By analyzing 36,985 Fib cells, the researchers found that the proportion of activated fibroblasts (Activated Fib) in the ACR group was significantly reduced, leading to decreased cardiac fibrosis. Fibrosis is an important component of cardiac remodeling, and its reduction may result in decreased structural strength of the left ventricular wall.

6. Pathological Staining and Mechanical Experiments

Through immunofluorescence staining and atomic force microscopy (AFM) experiments, the researchers further validated the snRNA-seq results. The results showed that actin cytoskeleton organization in CM cells of the ACR group was disordered, and the mechanical strength of the cells was significantly reduced. Additionally, the degree of cardiac fibrosis in the SA group was significantly lower than in the non-SA group.

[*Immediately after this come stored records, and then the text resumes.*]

(* ===== verification/Triples.v ===== *)
(** * Hoare triples for methods

    [triple P m Q X]: run from a state that satisfies [P], a method that returns
    [a] leaves a state that satisfies [Q a], and one that raises leaves a state
    that satisfies [X]. One rule per construct of the monad of [Prelude]. *)

From S2P Require Import Prelude.

Definition triple {S E A} (P : S -> Prop) (m : M S E A) (Q : A -> S -> Prop) (X : S -> Prop) : Prop :=
  forall s, P s -> match m s with (Ok a, s') => Q a s' | (Err _, s') => X s' end.

Section Rules.
Context {S E : Type}.
Implicit Types (P X : S -> Prop).

Lemma triple_ret {A} P X (a : A) (Q : A -> S -> Prop) : (forall s, P s -> Q a s) -> triple (E := E) P (ret a) Q X.
Proof. intros H s. apply H. Qed.
Lemma triple_raise {A} P X (e : E) (Q : A -> S -> Prop) : (forall s, P s -> X s) -> triple P (raise e) Q X.
Proof. intros H s. apply H. Qed.
Lemma triple_lift {A} P X (r : result E A) (Q : A -> S -> Prop) :
  (forall s, P s -> match r with Ok a => Q a s | Err _ => X s end) -> triple P (lift r) Q X.
Proof. intros H s Hs. specialize (H s Hs). unfold lift. by destruct r. Qed.
Lemma triple_get P X (Q : S -> S -> Prop) : (forall s, P s -> Q s s) -> triple (E := E) P get Q X.
Proof. intros H s. apply H. Qed.
Lemma triple_modify P X (f : S -> S) (Q : unit -> S -> Prop) :
  (forall s, P s -> Q tt (f s)) -> triple (E := E) P (modify f) Q X.
Proof. intros H s. apply H. Qed.

Lemma triple_bind {A B} P X (m : M S E A) (k : A -> M S E B) R Q :
  triple P m R X -> (forall a, triple (R a) (k a) Q X) -> triple P (bind m k) Q X.
Proof.
  intros Hm Hk s Hs. specialize (Hm s Hs). unfold bind.
  destruct (m s) as [[a|e] s1]; [by apply Hk|done].
Qed.
Lemma triple_catch {A} P X Y (m : M S E A) (h : E -> M S E A) Q :
  triple P m Q Y -> (forall e, triple Y (h e) Q X) -> triple P (catch m h) Q X.
Proof.
  intros Hm Hh s Hs. specialize (Hm s Hs). unfold catch.
  destruct (m s) as [[a|e] s1]; [done|by apply Hh].
Qed.
Lemma triple_attempt {A} P X Y (m : M S E A) (Q : A -> S -> Prop) :
  triple P m Q Y ->
  triple P (attempt m) (fun r s => match r with Ok a => Q a s | Err _ => Y s end) X.
Proof. intros Hm s Hs. specialize (Hm s Hs). unfold attempt. by destruct (m s) as [[a|e] s1]. Qed.

Lemma triple_weaken {A} P P' X X' (m : M S E A) Q Q' :
  triple P' m Q' X' -> (forall s, P s -> P' s) -> (forall a s, Q' a s -> Q a s) -> (forall s, X' s -> X s) ->
  triple P m Q X.
Proof.
  intros Hm HP HQ HX s Hs. specialize (Hm s (HP s Hs)). destruct (m s) as [[a|e] s1]; auto.
Qed.
Lemma triple_pre {A} P P' X (m : M S E A) Q :
  triple P' m Q X -> (forall s, P s -> P' s) -> triple P m Q X.
Proof. intros Hm HP. by eapply triple_weaken. Qed.
(** A method that only changes what [P] does not look at. *)
Lemma triple_keeps {A} (R : S -> S -> Prop) P X (m : M S E A) :
  keeps R m -> (forall s s', R s s' -> P s -> P s') -> (forall s, P s -> X s) ->
  triple P m (fun _ => P) X.
Proof.
  intros Hm HP HX s Hs. specialize (Hm s). destruct (m s) as [[a|e] s1]; cbn in Hm; eauto.
Qed.
(** One that, besides, cannot raise. *)
Lemma triple_total {A} (R : S -> S -> Prop) P X (m : M S E A) :
  never_raises m -> keeps R m -> (forall s s', R s s' -> P s -> P s') -> triple P m (fun _ => P) X.
Proof.
  intros Hn Hk HP s Hs. specialize (Hn s). specialize (Hk s). destruct (m s) as [[a|e] s1]; [|done]. by eapply HP.
Qed.
(** What is known of a result, wherever it is returned. *)
Lemma triple_result {A} (G : A -> Prop) P X (m : M S E A) Q :
  triple P m Q X -> (forall s a s', m s = (Ok a, s') -> G a) ->
  triple P m (fun a s => G a /\ Q a s) X.
Proof.
  intros Hm HG s Hs. specialize (Hm s Hs). destruct (m s) as [[a|e] s1] eqn:Em; [|done]. eauto.
Qed.
Lemma triple_pure {A} (F : Prop) P X (m : M S E A) Q :
  (F -> triple P m Q X) -> triple (fun s => F /\ P s) m Q X.
Proof. intros H s [HF Hs]. by apply H. Qed.
Lemma triple_fact {A} (F : Prop) P X (m : M S E A) Q :
  (F -> triple P m Q X) -> triple (fun s => P s /\ F) m Q X.
Proof. intros H s [Hs HF]. by apply H. Qed.

Lemma triple_ext {A} P X (m m' : M S E A) Q : (forall s, m s = m' s) -> triple P m' Q X -> triple P m Q X.
Proof. intros He Hm s Hs. rewrite He. by apply Hm. Qed.
(** A method of a part of the state, step by step. *)
Lemma embed_bind {T E' A B} `{Part S T} (inj : E' -> E) (m : M T E' A) (k : A -> M T E' B) s :
  embed inj (bind m k) s = bind (embed inj m) (fun a => embed inj (k a)) s.
Proof.
  unfold embed, bind. destruct (m (part_get s)) as [[a|e] t]; [|done].
  rewrite part_get_set. destruct (k a t) as [[b|e] t']; by rewrite part_set_set.
Qed.
(** What a run of a method with a triple says. *)
Lemma triple_run {A} P X (m : M S E A) Q s r s' : triple P m Q X -> P s -> m s = (r, s') ->
  match r with Ok a => Q a s' | Err _ => X s' end.
Proof. intros Hm Hs E0. specialize (Hm s Hs). by rewrite E0 in Hm. Qed.
End Rules.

7. REV-ERBα/β Knockout Mouse Analysis

By analyzing RNA-seq data from REV-ERBα/β knockout mice, the researchers found that the expression of genes related to actin cytoskeleton organization and fibrosis was significantly reduced in the heart tissues of these mice, further supporting the findings in human samples.

Conclusions and Significance

This study found that SA-related ACR exacerbates the pathological progression of DCM by disrupting actin cytoskeleton organization in cardiomyocytes and reducing the activation of fibroblasts, leading to decreased structural strength of the left ventricular wall. This discovery provides new insights into the etiology of DCM and offers potential targets for precise treatment.

Research Highlights

  1. First Confirmation of the Impact of SA-Related ACR on DCM in Clinical Samples: Using RT-qPCR and single-cell sequencing, the researchers first confirmed the association between SA-related ACR and cardiac structural remodeling in DCM patients.
  2. Revealed the Cellular Biological Mechanisms of ACR’s Impact on DCM: The study found that ACR reduces the structural strength of the left ventricular wall by disrupting actin cytoskeleton organization in cardiomyocytes and reducing fibroblast activation.
  3. Provided New Insights for Precision Treatment of DCM: The study suggests treating ACR-related DCM by restoring circadian rhythm gene expression patterns or enhancing the mechanical strength of the left ventricular wall.

Future Prospects

Although this study revealed the impact of ACR on DCM and its potential cellular biological mechanisms, some questions remain to be further explored. For example, future research could investigate whether left ventricular dilation in DCM patients is inhibited after correcting SA and ACR. Additionally, the researchers plan to construct prospective studies to observe the clinical outcomes of long-term continuous positive airway pressure ventilation in DCM patients.

This report details the study published in Cardiovascular Research on how abnormal circadian rhythms exacerbate dilated cardiomyopathy. Through clinical samples and single-cell sequencing technology, the researchers revealed the impact of SA-related ACR on DCM and its underlying cellular biological mechanisms, providing new insights for the precision treatment of DCM.